Na primeira classe denominada “Gestão organizacional e de pessoas”, os trabalhadores indicam a inexistência de condições que possam contribuir para a inserção de uma cultura de segurança de forma ampliada, como por exemplo, a insuficiência de recursos materiais e humanos, conforme as falas:
“As condições de trabalho são precárias por falta de materiais, insumos e profissionais. Não há profissionais suficientes para completar as escalas e demandas e isso sobrecarrega os profissionais.” (TE34) “Devido às condições precárias de trabalho, tende-se a não prestar uma assistência satisfatória aos pacientes. As macas estão enferrujadas, colchões rasgados com espuma desgastada, não tem suporte de suficiente muitas vezes improvisamos com clips (...).” (TE78)

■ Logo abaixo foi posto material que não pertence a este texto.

Lemma peek_lies fuel m a b : lies m a b -> (length b < fuel)%nat -> peek fuel a m = Some b.
Proof.
  revert a b. induction fuel as [|fuel IH]; intros a b (Hn & Hb & He) Hf; [lia|]. destruct b as [|c b]; cbn [peek].
  - unfold zlen in He. cbn in He. rewrite Z.add_0_r in He. by rewrite He.
  - pose proof (Hb O c eq_refl) as E. rewrite Z.add_0_r in E. rewrite E. rewrite bool_decide_eq_false_2 by (intros ->; set_solver).
    rewrite (IH (a + 1) b); [done| |cbn in Hf; lia]. split; [set_solver|]. split.
    + intros i d Hi. rewrite <- (Hb (S i) d Hi). f_equal. lia.
    + rewrite <- He. f_equal. rewrite zlen_cons. lia.
Qed.

Lemma lies_size m a b : lies m a b -> (length b < size m)%nat.
Proof.
  intros (Hn & Hb & He). assert (list_to_set (seqZ a (zlen b + 1)) ⊆ dom m) as Hs.
  { intros x. rewrite elem_of_list_to_set, elem_of_seqZ, elem_of_dom. intros Hx. destruct (decide (x = a + zlen b)) as [->|]; [by eexists|].
    destruct (lookup_lt_is_Some_2 b (Z.to_nat (x - a))) as [c Hc]; [unfold zlen in *; lia|]. exists c. rewrite <- (Hb _ _ Hc). f_equal. lia. }
  apply subseteq_size in Hs. rewrite size_list_to_set in Hs by apply NoDup_seqZ. rewrite length_seqZ, size_dom in Hs. unfold zlen in Hs. lia.
Qed.

Lemma lies_string m a b : lies m a b -> string_in a m = Some b.
Proof. intros H. apply peek_lies; [done|by eapply lies_size]. Qed.

Lemma lies_poke m a b : NUL ∉ b -> lies (poke a (b ++ [NUL]) m) a b.
Proof.
  intros Hn. assert (zlen (b ++ [NUL]) = zlen b + 1) as Hl by (by rewrite zlen_app).
  pose proof (zlen_nonneg b). split; [done|]. split.
  - intros i c Hi. pose proof (lookup_lt_Some _ _ _ Hi). unfold zlen in *. rewrite poke_lookup, decide_True by (unfold zlen; lia).
    replace (Z.to_nat (a + Z.of_nat i - a)) with i by lia. by rewrite lookup_app_l by lia.
  - rewrite poke_lookup, decide_True by lia. replace (Z.to_nat (a + zlen b - a)) with (length b) by (unfold zlen; lia).
    by rewrite lookup_app_r, Nat.sub_diag by lia.
Qed.

(** What lies elsewhere stays. *)
Lemma lies_ext m m' a b : (forall x, a <= x <= a + zlen b -> m' !! x = m !! x) -> lies m a b -> lies m' a b.
Proof.
  intros H (Hn & Hb & He). pose proof (zlen_nonneg b). split; [done|]. split; [|rewrite H; [done|lia]].
  intros i c Hi. pose proof (lookup_lt_Some _ _ _ Hi). rewrite H; [by apply Hb|unfold zlen in *; lia].
Qed.

(** ** The static buffer *)

Definition arena (s : cmd) : Prop := 0 <= g_memory_pointer s <= MAX_STATIC_BUFFER /\ MAX_STATIC_BUFFER <= brk s.

(** Only the module's own memory has changed. *)
Definition kept (s s' : cmd) : Prop :=
  (forall x, x < 0 -> mem s' !! x = mem s !! x) /\ environ s' = environ s /\ g_max_length s' = g_max_length s /\ g_prefix s' = g_prefix s /\
  g_arg_name s' = g_arg_name s /\ g_module_arg s' = g_module_arg s /\ g_module_path s' = g_module_path s /\
  g_module_dirname s' = g_module_dirname s /\ g_module_basename s' = g_module_basename s /\
  g_saved_program_name s' = g_saved_program_name s.

Lemma run_string_at a b s (Q : bytes -> cmd -> Prop) : lies (mem s) a b -> Q b s -> run (string_at a) s Q.
Proof. intros H HQ. unfold string_at. wp. by rewrite (lies_string _ _ _ H). Qed.

(** The pointer is one that the module can free. *)
Definition freeable (p : option Z) (s : cmd) : Prop :=
  match p with
  | None => True
  | Some a => if (a <? 0) || (MAX_STATIC_BUFFER <=? a) then a ∈ live s
              else exists b, lies (mem s) a b /\ a + zlen b + 1 <= g_memory_pointer s
  end.

(** The block of [size] bytes is on the heap, or within the static buffer. *)
Definition block (a size : Z) (s : cmd) : Prop :=
  0 <= a /\ if MAX_STATIC_BUFFER <=? a then a ∈ live s else a + size <= g_memory_pointer s.

Lemma run_malloc size s (Q : Z -> cmd -> Prop) : arena s -> 0 < size ->
  (forall a s', block a size s' -> arena s' -> kept s s' -> mem s' = mem s -> Q a s') -> run (cmdline_malloc size) s Q.
Proof.
  intros [H1 H2] Hs HQ. unfold cmdline_malloc, MAX_STATIC_BUFFER in *. wp. apply run_if; intros Hb; wp; apply HQ; cbn; try done.
  all: unfold block, arena, MAX_STATIC_BUFFER in *; cbn; destruct (Z.leb_spec 65536 (brk s)); try lia.
  - set_solver by lia.
  - destruct (Z.leb_spec 65536 (g_memory_pointer s)); lia.
Qed.

Lemma block_freeable a b s : block a (zlen b + 1) s -> lies (mem s) a b -> freeable (Some a) s.
Proof.
  intros [H1 H2] Hl. cbn. replace (a <? 0) with false by lia. cbn. destruct (MAX_STATIC_BUFFER <=? a); [done|]. exists b. split; [done|lia].
Qed.

Lemma run_strdup b s (Q : Z -> cmd -> Prop) : arena s ->
  (forall a s', block a (zlen b + 1) s' -> arena s' -> kept s s' -> (NUL ∉ b -> lies (mem s') a b) -> Q a s') -> run (strdup b) s Q.
Proof.
  intros Ha HQ. unfold strdup. pose proof (zlen_nonneg b). wp. apply run_malloc; [done|lia|]. intros a s' Hp Ha' Hk Hm. unfold write. wp.
  apply HQ; [done|done| |by apply lies_poke].
  destruct Hk as (K & K'). split; [|done]. cbn. intros x Hx. destruct Hp. rewrite poke_lookup, decide_False by lia. by apply K.
Qed.

Lemma run_cmdline_strdup a b s (Q : option Z -> cmd -> Prop) : arena s -> lies (mem s) a b ->
  (forall p s', block p (zlen b + 1) s' -> arena s' -> kept s s' -> lies (mem s') p b -> Q (Some p) s') -> run (cmdline_strdup (Some a)) s Q.
Proof.
  intros Ha Hl HQ. unfold cmdline_strdup. wp. apply (run_string_at _ b); [done|]. wp. apply run_strdup; [done|].
  intros p s' Hp Ha' Hk H. wp. apply HQ; try done. apply H. by destruct Hl.
Qed.

Lemma run_free p s (Q : unit -> cmd -> Prop) : arena s -> freeable p s ->
  (forall s', arena s' -> kept s s' -> mem s' = mem s -> Q tt s') -> run (cmdline_free p) s Q.
Proof.
  intros Ha Hf HQ. unfold cmdline_free. destruct p as [a|]; [|wp; by apply HQ]. cbn in Hf. destruct ((a <? 0) || _) eqn:E.
  - wp. rewrite bool_decide_eq_true_2 by done. wp. by apply HQ.
  - destruct Hf as (b & Hl & Hb). wp. apply (run_string_at _ b); [done|]. wp. pose proof (zlen_nonneg b).
    apply run_if; intros; wp; apply HQ; try done. destruct Ha. split; cbn; lia.
Qed.

(** ** The name *)

(** The memory of the name: [g_max_length] characters and a terminator. *)
Definition area (a : Z) (s : cmd) : Prop :=
  g_arg_name s = Some a /\ 0 < g_max_length s /\ a + g_max_length s < 0 /\
  (forall x, a <= x < a + g_max_length s -> is_Some (mem s !! x)) /\ mem s !! (a + g_max_length s) = Some NUL.

(** A string lies at the beginning of such memory, and fits. *)
Lemma area_string (k : nat) a m : (forall x, a <= x < a + Z.of_nat k -> is_Some (m !! x)) -> m !! (a + Z.of_nat k) = Some NUL ->
  exists b, lies m a b /\ zlen b <= Z.of_nat k.
Proof.
  revert a. induction k as [|k IH]; intros a Hx He.
  - exists []. rewrite Z.add_0_r in He. split; [|done]. split; [set_solver|]. split; [done|]. unfold zlen. cbn. by rewrite Z.add_0_r.
  - destruct (Hx a) as [c Hc]; [lia|]. destruct (decide (c = NUL)) as [->|Hne].
    + exists []. split; [|unfold zlen; cbn; lia]. split; [set_solver|]. split; [done|]. unfold zlen. cbn. by rewrite Z.add_0_r.
    + destruct (IH (a + 1)) as (b & (Hn & Hb & Hz) & Hl); [intros x ?; apply Hx; lia|rewrite <- He; f_equal; lia|].
      exists (c :: b). rewrite zlen_cons. split; [|lia]. split; [set_solver|]. split; [|rewrite <- Hz, zlen_cons; f_equal; lia].
      intros [|i] d Hi; cbn in Hi; [injection Hi as <-; by rewrite Z.add_0_r|]. rewrite <- (Hb i d Hi). f_equal. lia.
Qed.

(** The characters before the NULs of the memory are a string. *)
Lemma lies_padded m a b n : NUL ∉ b -> (forall i c, b !! i = Some c -> m !! (a + Z.of_nat i) = Some c) ->
  (forall x, a + zlen b <= x <= a + n -> m !! x = Some NUL) -> zlen b <= n -> lies m a b.
Proof. intros Hn Hb Hz Hl. split; [done|]. split; [done|]. apply Hz. lia. Qed.

(** The format and whether the prefix goes before it. *)
Definition title_of (v : bytes -> bytes) (prefix fmt : bytes) (n : Z) : bytes :=
  take (Z.to_nat n) (match dashed fmt with Some f => v f | None => prefix ++ v fmt end).

(** The end of the writes of a name: [pre], then [text], then NULs. *)
Lemma written_title m a n pre text :
  zlen pre <= n -> NUL ∉ pre -> NUL ∉ text -> m !! (a + n) = Some NUL -> (forall i c, pre !! i = Some c -> m !! (a + Z.of_nat i) = Some c) ->
  let off := zlen pre in
  let off' := off + Z.min (zlen text) (n - off) in
  let m' := poke (a + off') (replicate (Z.to_nat (n - off')) NUL) (poke (a + off) (take (Z.to_nat (n - off)) text ++ [NUL]) m) in
  lies m' a (take (Z.to_nat n) (pre ++ text)) /\ (forall x, x < a \/ a + n < x -> m' !! x = m !! x) /\
  (forall x, a + off' <= x <= a + n -> m' !! x = Some NUL).
Proof.
  intros Hp Hn1 Hn2 He Hpre off off' m'. pose proof (zlen_nonneg pre). pose proof (zlen_nonneg text).
  assert (off = zlen pre) as Eo by done. assert (off' = off + Z.min (zlen text) (n - off)) as Eo' by done. clearbody off off'.
  assert (zlen (take (Z.to_nat (n - off)) text) = Z.min (zlen text) (n - off)) as Ht by (unfold zlen in *; rewrite length_take; lia).
  assert (forall x, m' !! x = if decide (a + off' <= x < a + n) then Some NUL
    else if decide (a + off <= x < a + off + Z.min (zlen text) (n - off) + 1) then (take (Z.to_nat (n - off)) text ++ [NUL]) !! Z.to_nat (x - (a + off))
    else m !! x) as Hm.
  { intros x. unfold m'. rewrite !poke_lookup. rewrite zlen_app, Ht.
    assert (zlen (replicate (Z.to_nat (n - off')) NUL) = n - off') as -> by (unfold zlen; rewrite length_replicate; lia).
    replace (zlen [NUL]) with 1 by done.
    destruct (decide (a + off' <= x < a + off' + (n - off'))).
    - rewrite decide_True by lia. apply lookup_replicate_2. lia.
    - rewrite (decide_False (P := a + off' <= x < a + n)) by lia. repeat destruct (decide _); try done; lia. }
  assert (forall x, a + off' <= x <= a + n -> m' !! x = Some NUL) as Hz.
  { intros x Hx. rewrite Hm. destruct (decide (a + off' <= x < a + n)); [done|]. destruct (decide _) as [Hd|Hd]; [|rewrite <- He; f_equal; lia].
    rewrite lookup_app_r by (unfold zlen in *; lia). replace (Z.to_nat (x - (a + off)) - _)%nat with O by (unfold zlen in *; lia). done. }
  assert (zlen (take (Z.to_nat n) (pre ++ text)) = off') as Hlen.
  { unfold zlen in *. rewrite length_take, length_app. lia. }
  split_and!; [|intros x Hx; rewrite Hm, !decide_False by lia; done|done].
  apply (lies_padded _ _ _ n); [|intros i c Hi|by rewrite Hlen|rewrite Hlen; lia].
  - intros (i & Hi & _)%elem_of_take. apply list_elem_of_lookup_2 in Hi. apply elem_of_app in Hi as [?|?]; done.
  - pose proof (lookup_lt_Some _ _ _ Hi) as Hlt. assert (Z.of_nat i < off') as Hlt' by (rewrite <- Hlen; unfold zlen; lia).
    apply lookup_take_Some in Hi as [Hi Hi']. rewrite Hm, decide_False by lia.
    destruct (decide (i < length pre)%nat) as [Hd|Hd].
    + rewrite decide_False by (unfold zlen in *; lia). rewrite lookup_app_l in Hi by done. by apply Hpre.
    + rewrite decide_True by (unfold zlen in *; lia). rewrite lookup_app_r in Hi by lia.
      replace (Z.to_nat (a + Z.of_nat i - (a + off))) with (i - length pre)%nat by (unfold zlen in *; lia).
      rewrite lookup_app_l by (unfold zlen in *; lia). by rewrite lookup_take_lt by (unfold zlen in *; lia).
Qed.

(** What a change of the name leaves as it was: all memory below the module's
    but the area, and the module's variables but the saved name. *)
Definition renamed (a : Z) (s s' : cmd) : Prop :=
  (forall x, x < 0 -> x < a \/ a + g_max_length s < x -> mem s' !! x = mem s !! x) /\
  g_max_length s' = g_max_length s /\ g_prefix s' = g_prefix s /\ g_arg_name s' = g_arg_name s /\ environ s' = environ s /\
  g_module_arg s' = g_module_arg s /\ g_module_path s' = g_module_path s /\
  g_module_dirname s' = g_module_dirname s /\ g_module_basename s' = g_module_basename s.

Lemma take_pre {A} (n : nat) (p t : list A) : take n (take (Nat.min (length p) n) p ++ t) = take n (p ++ t).
Proof.
  destruct (Nat.min_spec (length p) n) as [[H ->]|[H ->]]; [by rewrite firstn_all|].
  rewrite !take_app_le by (rewrite ?length_take; lia). by rewrite take_take, Nat.min_id.
Qed.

No que tange à Classe II “Perspectivas para promover a cultura de segurança” denota-se as preocupações dos TE sobre a necessidade do desenvolvimento e inserção de estratégias que propiciem a segurança no setor de trabalho e ofereçam uma assistência de enfermagem de qualidade, mediante os princípios do acolhimento, atendimento as demandas, escuta qualificada, orientação de fluxo e redes de cuidado, segundo o exposto nas declarações a seguir:
“Em primeiro lugar, para o paciente sentir-se seguro tem que haver um bom acolhimento e muitas vezes isso não acontece.” (TE16) “A segurança do paciente deve implementar um plano de cuidado para que evite riscos de danos aos pacientes, considerando medidas básicas, como a instabilidade do paciente. (...).” (TE45)
Sobre a terceira classe, “Obstáculos processuais na cultura de segurança”, os TE elucidam sobre as dificuldades encontradas na dinâmica do sistema laboral, como a alta demanda de pacientes e a deficiência de uma comunicação efetiva. Tais fatores estão expressos nos seguintes trechos:
“Eu acredito que e muito importante voltar o olhar para a problemática recente do paciente por aprimorar e tornar possível uma comunicação multiprofissional e intersetorial.” (TE60) “A segurança do paciente no setor onde trabalhamos muitas vezes se torna inviável devido ao grande número de paciente internados, infelizmente existem falhas cometidas por nós relacionadas diretamente com o acúmulo e a sobrecarga de trabalho(...).” (TE81)
Na Classe IV intitulada “Ações necessárias para fomento da cultura de segurança”, percebe-se a descrição de medidas existentes e/ou observadas pelos TE no setor de trabalho investigado em prol do desenvolvimento da cultura de segurança do paciente, como é o caso das notificações e das atividades educativas, como relatado por TE73 e TE21:
“Durante o meu tempo de serviço, observei alguns acontecimentos de danos relacionados a medicação e a dieta enteral, onde são notificados e justificados pelo trabalho exaustivo dos profissionais que estão em plantão noturno e diurno por muitos dias seguidos.” (TE73) “Neste hospital primamos pela segurança do paciente, sabemos que quando se trata de segurança é preciso aprimorar a cada dia (...). Mas, nesse hospital sempre são desenvolvidas ações para melhoria dos cuidados através de atividades educativa.” (TE21)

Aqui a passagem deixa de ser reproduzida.